WHAT YOU ARE ASKED TO DO: Starting with the line that contains "pose proof (capped_exponential_bounds" and stopping after the line that contains "unfold Nanosecond. destruct", return each line below exactly as written, with no others.

STORED DATA:
(* ===== verification/Backoff.v ===== *)
(** * Retry delays

    The four exponential backoffs of the program: reconnecting to RabbitMQ
    ([queue.go]), retrying a webhook ([alert.go]), retrying a check job and
    requeueing after an infrastructure failure ([runtime.go]).  Each loop is
    translated with its early return and its 64-bit arithmetic, and is proved
    equal to [min maximum (initial * 2 ^ (attempt - 1))]. *)

From stdpp Require Import base list strings.
From Stdlib Require Import ZArith Lia.
From S2P Require Import Prelude GoNum GoStrings.
#[local] Open Scope string_scope.
#[local] Open Scope Z_scope.

(** ** Doubling up to a cap *)

(** The loop of [rabbitMQReconnectBaseDelay], [alertRetryDelay] and
    [checkJobRetryDelay]:
    [for i := 1; i < attempt && delay < maximum; i++
       { if delay > maximum/2 { return maximum }; delay *= 2 }]
    with [n] the iterations the first conjunct still allows.  [inr] is the
    early return, [inl] the value of [delay] after the loop. *)
Fixpoint doubling_loop (n : nat) (delay maximum : Z) : Z + Z :=
  match n with
  | O => inl delay
  | S n' =>
      if delay <? maximum then
        if Z.quot maximum 2 <? delay then inr maximum
        else doubling_loop n' (wrap64 (delay * 2)) maximum
      else inl delay
  end.

(** [attempt] clamped to 1, then the bound on the number of iterations. *)
Definition iterations (attempt : Z) : nat :=
  let attempt := if attempt <? 1 then 1 else attempt in
  Z.to_nat (attempt - 1).

Definition rabbitMQReconnectBaseDelay (attempt initial maximum : Z) : Z :=
  match doubling_loop (iterations attempt) initial maximum with
  | inr d => d
  | inl delay => if maximum <? delay then maximum else delay
  end.

Definition alertRetryDelay (attempt initial maximum : Z) : Z :=
  match doubling_loop (iterations attempt) initial maximum with
  | inr d => d
  | inl delay => if maximum <? delay then maximum else delay
  end.

Definition checkJobRetryInitialDelay : Z := 250 * Millisecond.
Definition checkJobRetryMaxDelay : Z := 30 * Second.

Definition checkJobRetryDelay (attempt : Z) : Z :=
  match doubling_loop (iterations attempt) checkJobRetryInitialDelay checkJobRetryMaxDelay with
  | inr d => d
  | inl delay => Z.min delay checkJobRetryMaxDelay
  end.

(** [rand_Int64N n] is what [rand.Int64N(n)] draws: at least 0, below [n]. *)
Definition rabbitMQReconnectDelay (rand_Int64N : Z → Z) (attempt initial maximum : Z) : Z :=
  let base := rabbitMQReconnectBaseDelay attempt initial maximum in
  if base <=? Nanosecond then base
  else
    let half := Z.quot base 2 in
    half + rand_Int64N (base - half + 1).

(** The reference: exponential growth cut off at the maximum. *)
Definition capped_exponential (attempt initial maximum : Z) : Z :=
  Z.min maximum (initial * 2 ^ (Z.max attempt 1 - 1)).

(** ** The requeue backoff shared by the workers *)

Definition infrastructureRequeueInitialDelay : Z := 250 * Millisecond.
Definition infrastructureRequeueMaxBaseDelay : Z := 4 * Second.

(** The backoff's state is its count of consecutive failures. *)
Record infrastructureRequeueBackoff := { failures : Z }.

Fixpoint requeue_loop (n : nat) (delay : Z) : Z :=
  match n with
  | O => delay
  | S n' =>
      if delay <? infrastructureRequeueMaxBaseDelay
      then requeue_loop n' (Z.min (wrap64 (delay * 2)) infrastructureRequeueMaxBaseDelay)
      else delay
  end.

(** The text hashed for the jitter: [Fprintf("%s:%d:%d", jobID, workerID, attempt)]. *)
Definition jitter_key (jobID : string) (workerID attempt : Z) : string :=
  jobID +:+ ":" +:+ Itoa workerID +:+ ":" +:+ Itoa attempt.

Definition NextDelay (b : infrastructureRequeueBackoff) (jobID : string) (workerID : Z)
  : Z * infrastructureRequeueBackoff :=
  let b' := {| failures := wrap64 (failures b + 1) |} in
  let attempt := failures b' in
  let delay := requeue_loop (Z.to_nat (attempt - 1)) infrastructureRequeueInitialDelay in
  let jitterLimit := Z.quot delay 4 in
  if jitterLimit <=? 0 then (delay, b')
  else
    let jitter := fnv64a (jitter_key jobID workerID attempt) mod (jitterLimit + 1) in
    (delay + jitter, b').

Definition Reset (b : infrastructureRequeueBackoff) : infrastructureRequeueBackoff :=
  {| failures := 0 |}.

(** ** Correctness *)

Lemma quot2_spec m : 0 <= m → 2 * Z.quot m 2 <= m < 2 * Z.quot m 2 + 2.
Proof. intros H. rewrite Z.quot_div_nonneg by lia. pose proof (Z.div_mod m 2). pose proof (Z.mod_pos_bound m 2). lia. Qed.

(** One statement for the three doubling loops: the loop's outcome, cut at
    the maximum, is the capped exponential, and no doubling overflows. *)
Lemma doubling_loop_spec n d m :
  0 < d → 0 < m <= max_int64 →
  match doubling_loop n d m with inr x => x | inl x => Z.min m x end
  = Z.min m (d * 2 ^ Z.of_nat n).
Proof.
  revert d. induction n as [|n IH]; intros d Hd Hm; cbn [doubling_loop].
  { by rewrite Z.mul_1_r. }
  assert (1 <= 2 ^ Z.of_nat n) as Hp by (pose proof (Z.pow_pos_nonneg 2 (Z.of_nat n)); lia).
  rewrite Nat2Z.inj_succ, Z.pow_succ_r by lia.
  pose proof (quot2_spec m) as Hq.
  destruct (Z.ltb_spec d m); [|rewrite !Z.min_l; nia].
  destruct (Z.ltb_spec (Z.quot m 2) d); [rewrite Z.min_l; nia|].
  rewrite wrap64_id by (unfold in_int64, two63 in *; lia).
  rewrite IH by lia. f_equal. lia.
Qed.

Lemma iterations_spec a : Z.of_nat (iterations a) = Z.max a 1 - 1.
Proof. unfold iterations. destruct (Z.ltb_spec a 1); lia. Qed.

Lemma cap_min (m x : Z) : (if m <? x then m else x) = Z.min m x.
Proof. destruct (Z.ltb_spec m x); lia. Qed.

Lemma capped_exponential_bounds a i m :
  0 < i <= m → i <= capped_exponential a i m <= m.
Proof.
  intros H. unfold capped_exponential.
  pose proof (Z.pow_pos_nonneg 2 (Z.max a 1 - 1)). nia.
Qed.

Lemma capped_exponential_mono a b i m :
  0 < i → a <= b → capped_exponential a i m <= capped_exponential b i m.
Proof.
  intros Hi Hab. unfold capped_exponential. apply Z.min_le_compat_l.
  apply Z.mul_le_mono_nonneg_l; [lia|]. apply Z.pow_le_mono_r; lia.
Qed.

Lemma rabbit_base_capped a i m :
  0 < i → 0 < m <= max_int64 →
  rabbitMQReconnectBaseDelay a i m = capped_exponential a i m.
Proof.
  intros Hi Hm. unfold rabbitMQReconnectBaseDelay, capped_exponential.
  rewrite <- iterations_spec, <- doubling_loop_spec by done.
  destruct (doubling_loop _ _ _); [apply cap_min|done].
Qed.

Lemma requeue_loop_spec n d :
  0 < d <= infrastructureRequeueMaxBaseDelay →
  requeue_loop n d = Z.min infrastructureRequeueMaxBaseDelay (d * 2 ^ Z.of_nat n).
Proof.
  unfold infrastructureRequeueMaxBaseDelay.
  revert d. induction n as [|n IH]; intros d Hd; cbn [requeue_loop].
  { rewrite Z.mul_1_r. lia. }
  assert (1 <= 2 ^ Z.of_nat n) as Hp by (pose proof (Z.pow_pos_nonneg 2 (Z.of_nat n)); lia).
  rewrite Nat2Z.inj_succ, Z.pow_succ_r by lia.
  unfold infrastructureRequeueMaxBaseDelay, Second in *.
  destruct (Z.ltb_spec d (4 * 1000000000)); [|rewrite Z.min_l; nia].
  rewrite wrap64_id by (unfold in_int64, two63, max_int64; lia).
  destruct (Z.le_ge_cases (d * 2) (4 * 1000000000)).
  - rewrite (Z.min_l (d * 2)) by lia. rewrite IH by lia. f_equal. lia.
  - rewrite (Z.min_r (d * 2)) by lia. rewrite IH by lia. rewrite !Z.min_l; nia.
Qed.

(** The webhook retry delay is exactly the configured initial backoff
    doubled once per earlier attempt and cut off at the configured maximum,
    whatever the attempt number; the doubling never overflows 64 bits. *)
Lemma alertRetryDelay_capped_exponential (attempt initial maximum : Z) :
  0 < initial → 0 < maximum <= max_int64 →
  alertRetryDelay attempt initial maximum = capped_exponential attempt initial maximum.
Proof.
  intros Hi Hm. unfold alertRetryDelay, capped_exponential.
  rewrite <- iterations_spec, <- doubling_loop_spec by done.
  destruct (doubling_loop _ _ _); [apply cap_min|done].
Qed.

Lemma alertRetryDelay_witness :
  alertRetryDelay 5 Second (5 * Minute) = capped_exponential 5 Second (5 * Minute)
  ∧ alertRetryDelay 5 Second (5 * Minute) = 16 * Second.
Proof.
  split; [|reflexivity].
  apply (alertRetryDelay_capped_exponential 5 Second (5 * Minute)); reflexivity || (split; [reflexivity|discriminate]).
Defined.

Lemma checkJobRetryDelay_capped a :
  checkJobRetryDelay a = capped_exponential a checkJobRetryInitialDelay checkJobRetryMaxDelay.
Proof.
  unfold checkJobRetryDelay, capped_exponential.
  rewrite <- iterations_spec, <- doubling_loop_spec by (split; reflexivity || discriminate) || reflexivity.
  destruct (doubling_loop _ _ _); [apply Z.min_comm|done].
Qed.

(** Reconnecting to RabbitMQ waits between half of the capped
    exponential delay and all of it, for every draw the random source may
    make, so the wait is positive and never above the configured maximum. *)
Lemma rabbitMQReconnectDelay_bounds (rnd : Z → Z) (attempt initial maximum : Z) :
  (∀ n, 0 < n → 0 <= rnd n < n) →
  0 < initial <= maximum → maximum <= max_int64 →
  let base := capped_exponential attempt initial maximum in
  let delay := rabbitMQReconnectDelay rnd attempt initial maximum in
  base / 2 <= delay <= base ∧ 0 < delay <= maximum.
Proof.
  intros Hr Hi Hm base delay.
  pose proof (capped_exponential_bounds attempt initial maximum Hi) as Hb. fold base in Hb.
  subst delay. unfold rabbitMQReconnectDelay. rewrite rabbit_base_capped by lia. fold base.
  pose proof (quot2_spec base ltac:(lia)) as Hq.
  rewrite <- (Z.quot_div_nonneg base 2) by lia.
  unfold Nanosecond. destruct (Z.leb_spec base 1) as [H1|H1]; [lia|].
  pose proof (Hr (base - Z.quot base 2 + 1) ltac:(lia)). lia.
Qed.

Lemma rabbitMQReconnectDelay_witness :
  let delay := rabbitMQReconnectDelay (λ n, n / 2) 3 Second (30 * Second) in
  capped_exponential 3 Second (30 * Second) / 2 <= delay
    <= capped_exponential 3 Second (30 * Second)
  ∧ 0 < delay <= 30 * Second.
Proof.
  apply (rabbitMQReconnectDelay_bounds (λ n, n / 2) 3 Second (30 * Second)).
  - intros n Hn. split; [apply Z.div_pos; lia|apply Z.div_lt; lia].
  - split; [reflexivity|discriminate].
  - discriminate.
Defined.

(** After [k] consecutive infrastructure failures a worker waits at least
    250ms doubled [k - 1] times and capped at 4s, and at most a quarter more
    (the jitter derived from the job, the worker and the attempt); the counter
    advances by one. *)
Lemma NextDelay_bounds (b : infrastructureRequeueBackoff) (jobID : string) (workerID : Z) :
  0 <= failures b < max_int64 →
  let base := capped_exponential (failures b + 1) infrastructureRequeueInitialDelay
                infrastructureRequeueMaxBaseDelay in
  let '(delay, b') := NextDelay b jobID workerID in
  base <= delay <= base + base / 4 ∧ delay <= 5 * Second
  ∧ failures b' = failures b + 1.
Proof.
  intros Hf base. unfold NextDelay. cbn [failures].
  rewrite wrap64_id by (unfold in_int64, two63 in *; lia).
  rewrite requeue_loop_spec by (split; reflexivity || discriminate).
  assert (base = Z.min infrastructureRequeueMaxBaseDelay
            (infrastructureRequeueInitialDelay * 2 ^ Z.of_nat (Z.to_nat (failures b + 1 - 1)))) as <-.
  { unfold base, capped_exponential. do 3 f_equal. lia. }
  assert (infrastructureRequeueInitialDelay <= base <= infrastructureRequeueMaxBaseDelay) as Hb.
  { apply capped_exponential_bounds. split; reflexivity || discriminate. }
  unfold infrastructureRequeueInitialDelay, infrastructureRequeueMaxBaseDelay, Second, Millisecond in *.
  rewrite Z.quot_div_nonneg by lia.
  pose proof (Z.div_mod base 4) as Hd. pose proof (Z.mod_pos_bound base 4) as Hm.
  destruct (Z.leb_spec (base / 4) 0); [lia|].
  pose proof (Z.mod_pos_bound (fnv64a (jitter_key jobID workerID (failures b + 1)))
                (base / 4 + 1) ltac:(lia)) as Hj.
  clearbody base.
  generalize dependent (fnv64a (jitter_key jobID workerID (failures b + 1)) mod (base / 4 + 1)).
  intros j Hj. repeat split; lia.
Qed.

Lemma NextDelay_witness :
  let '(delay, b') := NextDelay {| failures := 2 |} "job_a_1" 1 in
  1000 * Millisecond <= delay <= 1250 * Millisecond ∧ failures b' = 3.
Proof.
  pose proof (NextDelay_bounds {| failures := 2 |} "job_a_1" 1 ltac:(split; [discriminate|reflexivity])) as H.
  destruct (NextDelay _ _ _) as [delay b']. cbv -[Z.le] in H |- *.
  destruct H as (H & _ & H'). split; [|exact H']. exact H.
Defined.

ANSWER SPACE:
  pose proof (capped_exponential_bounds attempt initial maximum Hi) as Hb. fold base in Hb.
  subst delay. unfold rabbitMQReconnectDelay. rewrite rabbit_base_capped by lia. fold base.
  pose proof (quot2_spec base ltac:(lia)) as Hq.
  rewrite <- (Z.quot_div_nonneg base 2) by lia.
  unfold Nanosecond. destruct (Z.leb_spec base 1) as [H1|H1]; [lia|].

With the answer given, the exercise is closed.